YOUR OBJECTIVE: Copy the lines exactly. Begin at the first line of the data and stop after the line with "(@throw W A e).".

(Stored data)
(** ** The store *)

(** Claim C9.  [supportsIndexing()] is [false] in both revisions of
    [FaunaStore]; [supportsSeeding()] is [true] in the first revision and
    [false] in the second; and either flag is the same for all instances of a
    revision, whatever the state of the underlying store. *)
Theorem C9_store_capability_flags :
  forall LevelStore : Type,
    (forall (r : revision) (s : FaunaStore LevelStore r), supportsIndexing s = false) /\
    (forall s : FaunaStore LevelStore FirstRevision, supportsSeeding s = true) /\
    (forall s : FaunaStore LevelStore SecondRevision, supportsSeeding s = false) /\
    (forall (r : revision) (s s' : FaunaStore LevelStore r),
        supportsSeeding s = supportsSeeding s' /\
        supportsIndexing s = supportsIndexing s').
Proof.
  intros LevelStore. repeat split; try reflexivity.
  intros r s. destruct r; reflexivity.
Qed.

(** ** Round trips *)

Lemma no_trip_ret {W A : Type} (a : A) : no_trip (@ret W A a).
Proof. intros w. reflexivity. Qed.

Lemma no_trip_throw {W A : Type} (e : exn) : no_trip (@throw W A e).
Proof. intros w. reflexivity. Qed.

Lemma no_trip_lift {W A : Type} (r : exn + A) : no_trip (@lift W A r).
Proof. intros w. reflexivity. Qed.

Lemma no_trip_json {W : Type} (r : Http.Response) : no_trip (@Http.json W r).
Proof. intros w. unfold Http.json. destruct (Http.payload r); reflexivity. Qed.

Lemma no_trip_if {W A : Type} (b : bool) (m1 m2 : M W A) :
  no_trip m1 -> no_trip m2 -> no_trip (if b then m1 else m2).
Proof. destruct b; auto. Qed.
(** What [ParseHttpResult] does with the decoded content: ['error' in
    content] raises TypeError when the content is not iterable; when it
    holds, [content.get('error', {}).get('message')] raises AttributeError
    unless the content is a dict with a dict under "error"; in every other
    case a text results. *)
Definition parse_decoded (value : json) (text : string) : exception + string :=
  match py_contains "error" value with
  | None =>
      inl (Exception TypeError
             (Msg "argument of type '%s' is not iterable" [AStr (type_name value)]))
  | Some false => inr text
  | Some true =>
      match value with
      | JDict members =>
          match dict_get "error" members with
          | Some (JDict _) | None => inr text
          | Some error =>
              inl (Exception AttributeError
                     (Msg "'%s' object has no attribute 'get'"
                        [AStr (type_name error)]))
          end
      | _ =>
          inl (Exception AttributeError
                 (Msg "'%s' object has no attribute 'get'" [AStr (type_name value)]))
      end
  end.

(** [FromJsonString(content)] and what follows it in [ParseHttpResult]:
    the exception raised, or the text returned. *)
Definition parse_body (body : error_body) : exception + string :=
  match body with
  | NotJson content why =>
      inl (Exception AdminAPIToolJsonError
             (Msg "ERROR: response is not valid json: %s\n%s."
                [AStr why; AStr content]))
  | ErrorText _ text => inr text
  | Json _ value text => parse_decoded value text
  end.

(** What [request.execute()] does: return a document or raise
    [apiclient.errors.HttpError] with a status. *)
Inductive http_result :=
| HttpOk (doc : document)
| HttpError (status : Z) (uri : string) (body : error_body).

Inductive level := DEBUG | INFO | ERROR.

Inductive event :=
| Log (lv : level) (msg : message) (exc : option exception)
| Execute (r : request)
| Sleep (seconds : Z)
| Stdout (msg : message)
| Yield (user_email user_id : string) (checkpoint : bool)
| WriteProgress (file_name : string) (prev_user : option string)
    (user_email : string) (count_done : Z)
| RemoveFile (file_name : string).

(** How a call ends.  [OutOfFuel] is the model's own: a loop that was given
    too few iterations. *)
Inductive result (A : Type) :=
| Return (a : A)
| Raise (e : exception)
| OutOfFuel.
Arguments Return {A} a.
Arguments Raise {A} e.
Arguments OutOfFuel {A}.

Section Monad.
Context {W : Type}.

(** The world outside the program, and what the program has done so far. *)
Record state := State { world : W; trace : list event }.

Definition M (A : Type) : Type := state -> result A * state.

Definition ret {A} (a : A) : M A := fun s => (Return a, s).

Definition bind {A B} (m : M A) (k : A -> M B) : M B :=
  fun s =>
    match m s with
    | (Return a, s') => k a s'
    | (Raise e, s') => (Raise e, s')
    | (OutOfFuel, s') => (OutOfFuel, s')
    end.

Definition raise {A} (e : exception) : M A := fun s => (Raise e, s).

Definition emit (e : event) : M unit :=
  fun s => (Return tt, State (world s) (trace s ++ [e])).

(** [try: m  except cls as e: handler(e)] *)
Definition try_except {A} (m : M A) (cls : exn_class)
    (handler : exception -> M A) : M A :=
  fun s =>
    match m s with
    | (Raise e, s') =>
        if issubclass (exc_class e) cls then handler e s' else (Raise e, s')
    | r => r
    end.

(** An operation of the world that cannot fail. *)
Definition perform {A} (f : W -> A * W) : M A :=
  fun s => let '(a, w) := f (world s) in (Return a, State w (trace s)).

End Monad.
Arguments state W : clear implicits.
Arguments M W A : clear implicits.

Notation "x <- m ;; k" := (bind m (fun x => k))
  (at level 100, m at next level, right associativity).
Notation "m ;; k" := (bind m (fun _ => k))
  (at level 100, right associativity).

(** log_utils *)
Definition LogInfo {W} (msg : message) : M W unit := emit (Log INFO msg None).
Definition LogDebug {W} (msg : message) : M W unit := emit (Log DEBUG msg None).
Definition LogError {W} (msg : message) (e : option exception) : M W unit :=
  emit (Log ERROR msg e).

(** ** http_utils: Backoff *)

Definition RETRY_RESPONSE_CODES : list Z := [402; 408; 503; 504].

Definition BACKOFF_MAX_RETRIES : Z := 8.

Record Backoff := { retry : Z; maxretries : Z }.

(** [Backoff(maxretries)] *)
Definition Backoff_init (maxretries : Z) : Backoff :=
  {| retry := 0; maxretries := maxretries |}.

Definition Loop (self : Backoff) : bool := retry self <? maxretries self.

(** [(2 ** self.retry) + (random.randint(0, 1000) / 1000)] with [draw] the
    number drawn; [/] on two Python 2 integers is the floor division. *)
Definition delay_s (retry draw : Z) : Z := 2 ^ retry + draw / 1000.

Section Remote.
Context {W : Type}.
(** The remote API: what executing a request returns, and how the world
    changes. *)
Variable execute : request -> W -> http_result * W.
(** [random.randint(0, 1000)] *)
Variable randint_0_1000 : W -> Z * W.

Definition Fail (self : Backoff) : M W Backoff :=
  let self := {| retry := retry self + 1; maxretries := maxretries self |} in
  draw <- perform randint_0_1000 ;;
  let delay := delay_s (retry self) draw in
  LogInfo (Msg "Waiting for %ds and retrying..." [AInt delay]) ;;
  emit (Sleep delay) ;;
  ret self.

(** [request.execute()] *)
Definition request_execute (r : request) : M W http_result :=
  emit (Execute r) ;;
  perform (execute r).

(** [FromJsonString], [ParseHttpResult] *)
Definition ParseHttpResult (url : string) (status : Z) (body : error_body)
    : M W string :=
  LogDebug (Msg "----------------------------------------" []) ;;
  LogDebug (Msg "status=%d" [AInt status]) ;;
  LogDebug (Msg "----------------------------------------" []) ;;
  LogDebug (Msg "content=\n%s" [AStr (content_of body)]) ;;
  LogDebug (Msg "----------------------------------------" []) ;;
  match parse_body body with
  | inl e => raise e
  | inr text => ret text
  end.

(** *** tokens_api: TokensApiWrapper *)

(** The requests [self._tokens.delete], [.get] and [.list] build; their
    method ids are the ones the docstring of [_IssueTokensRequestForUser]
    lists. *)
Definition tokens_delete (clientId userKey : string) : request :=
  Request DELETE "directory.tokens.delete"
    [("clientId", AStr clientId); ("userKey", AStr userKey)].

Definition tokens_get (clientId userKey : string) : request :=
  Request GET "directory.tokens.get"
    [("clientId", AStr clientId); ("userKey", AStr userKey)].

Definition tokens_list (userKey : string) : request :=
  Request GET "directory.tokens.list" [("userKey", AStr userKey)].

(** The [while backoff.Loop()] of [_IssueTokensRequestForUser]; falling out
    of the loop returns [None]. *)
Fixpoint _IssueTokensRequestForUser_loop (fuel : nat) (r : request)
    (backoff : Backoff) : M W (option document) :=
  if Loop backoff then
    match fuel with
    | O => fun s => (OutOfFuel, s)
    | S fuel' =>
        res <- request_execute r ;;
        match res with
        | HttpOk doc => ret (Some doc)
        | HttpError status uri body =>
            if bool_decide (method r <> DELETE) && (status =? 404)
            then ret (Some (Dict []))
            else if negb (bool_decide (status ∈ RETRY_RESPONSE_CODES)) then
              text <- ParseHttpResult uri status body ;;
              raise (Exception AdminAPIToolUserError
                       (Msg "%s\nPlease check your domain spelling." [AStr text]))
            else
              LogInfo (Msg "Possible quota problem with %s tokens (%d)."
                         [AStr (methodId r); AInt status]) ;;
              backoff' <- Fail backoff ;;
              _IssueTokensRequestForUser_loop fuel' r backoff'
        end
    end
  else ret None.

(** The iterations a fresh default [Backoff] allows. *)
Definition default_fuel : nat := Z.to_nat BACKOFF_MAX_RETRIES.

Definition _IssueTokensRequestForUser (r : request) : M W (option document) :=
  _IssueTokensRequestForUser_loop default_fuel r (Backoff_init BACKOFF_MAX_RETRIES).

Definition DeleteToken (user_mail client_id : string) : M W (option document) :=
  _IssueTokensRequestForUser (tokens_delete client_id user_mail).


Definition ListTokens (user_mail : string) : M W (option document) :=
  _IssueTokensRequestForUser (tokens_list user_mail).

(** *** users_api: UsersApiWrapper._ProcessUserListPage *)

Definition users_list (apps_domain : string) (max_page : Z)
    (next_page_token query_filter : option string) : request :=
  Request GET "directory.users.list"
    [("domain", AStr apps_domain); ("maxResults", AInt max_page);
     ("pageToken", from_option AStr ANone next_page_token);
     ("query", from_option AStr ANone query_filter)].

RESPONSE AREA:
(** ** The store *)

(** Claim C9.  [supportsIndexing()] is [false] in both revisions of
    [FaunaStore]; [supportsSeeding()] is [true] in the first revision and
    [false] in the second; and either flag is the same for all instances of a
    revision, whatever the state of the underlying store. *)
Theorem C9_store_capability_flags :
  forall LevelStore : Type,
    (forall (r : revision) (s : FaunaStore LevelStore r), supportsIndexing s = false) /\
    (forall s : FaunaStore LevelStore FirstRevision, supportsSeeding s = true) /\
    (forall s : FaunaStore LevelStore SecondRevision, supportsSeeding s = false) /\
    (forall (r : revision) (s s' : FaunaStore LevelStore r),
        supportsSeeding s = supportsSeeding s' /\
        supportsIndexing s = supportsIndexing s').
Proof.
  intros LevelStore. repeat split; try reflexivity.
  intros r s. destruct r; reflexivity.
Qed.

(** ** Round trips *)

Lemma no_trip_ret {W A : Type} (a : A) : no_trip (@ret W A a).
Proof. intros w. reflexivity. Qed.

Lemma no_trip_throw {W A : Type} (e : exn) : no_trip (@throw W A e).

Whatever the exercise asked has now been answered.